_Exercise description:_ Please copy each line below that contains the string "with".

[Stored data]
%%

Lemma serve_two_statuses cfg reqs w :
  two_statuses w → two_statuses (serve cfg reqs w).2.
Proof.
  unfold serve. revert w.
  induction reqs as [|[e r] reqs IH]; intros w Hw; [done|].
  cbn. destruct (run e (handle cfg r) w) as [r1 w1] eqn:Hrun.
  specialize (IH w1). destruct (run_all _ w1) as [rs w2]; cbn in *.
  apply IH. change w1 with (r1, w1).2. rewrite <- Hrun.
  by apply handle_two_statuses.
Qed.

(** C5, as the code has it.  A vote whose GET returns a proposal with
    status EXECUTED is answered 400 "Finalized" and changes nothing, neither
    Redis nor the list of calls made; the request is over as soon as its GET
    is served.  While requests are served one after the other (votes on any
    proposal, creations under fresh identifiers) the record of an EXECUTED
    proposal never changes again.  The service knows no status EXPIRED:
    served from a Redis that holds PENDING and EXECUTED proposals it stores
    nothing else, and a proposal whose time to live has lapsed is simply
    absent, so that a vote on it is answered 404 "Not Found". *)
Theorem executed_proposal_rejects_votes cfg w id p ex
    (Hstored : strings w !! proposal_key id = Some (p, ex))
    (Hfinal : status p = "EXECUTED") :
  (∀ e validatorId signature,
     expired (now e) ex = false →
     run e (approve cfg id validatorId signature) w
     = (Some (res_json 400 (error_body "Finalized")), w)
     ∧ step e (approve cfg id validatorId signature) w
       = (Ret (res_json 400 (error_body "Finalized")), w))
  ∧ (∀ reqs,
       Forall (fresh_for id) reqs →
       strings (serve cfg reqs w).2 !! proposal_key id = Some (p, ex))
  ∧ (∀ reqs w0, two_statuses w0 → two_statuses (serve cfg reqs w0).2)
  ∧ (∀ e w' id' p' deadline validatorId signature,
       strings w' !! proposal_key id' = Some (p', Some deadline) →
       deadline ≤ now e →
       run e (approve cfg id' validatorId signature) w'
       = (Some (res_json 404 (error_body "Not Found")), w')).
Proof.
  assert (status p ≠ "PENDING") as Hst by (by rewrite Hfinal).
  split_and!.
  - intros e v s Hex.
    assert (stored (now e) w id = Some p) as Hget.
    { unfold stored, redis_get. by rewrite Hstored, Hex. }
    split; [by apply approve_not_pending with p|].
    unfold approve, stored in *; cbn. rewrite Hget; cbn.
    by rewrite bool_decide_eq_true_2.
  - intros reqs Hfresh. by apply serve_keeps_finalized.
  - intros reqs w0. apply serve_two_statuses.
  - intros e w' id' p' deadline v s Hw' Hlate. apply approve_missing.
    unfold stored, redis_get. rewrite Hw'; cbn.
    by rewrite bool_decide_eq_true_2.
Qed.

%%

_Expected output:_
  apply IH. change w1 with (r1, w1).2. rewrite <- Hrun.
(** C5, as the code has it.  A vote whose GET returns a proposal with
    split; [by apply approve_not_pending with p|].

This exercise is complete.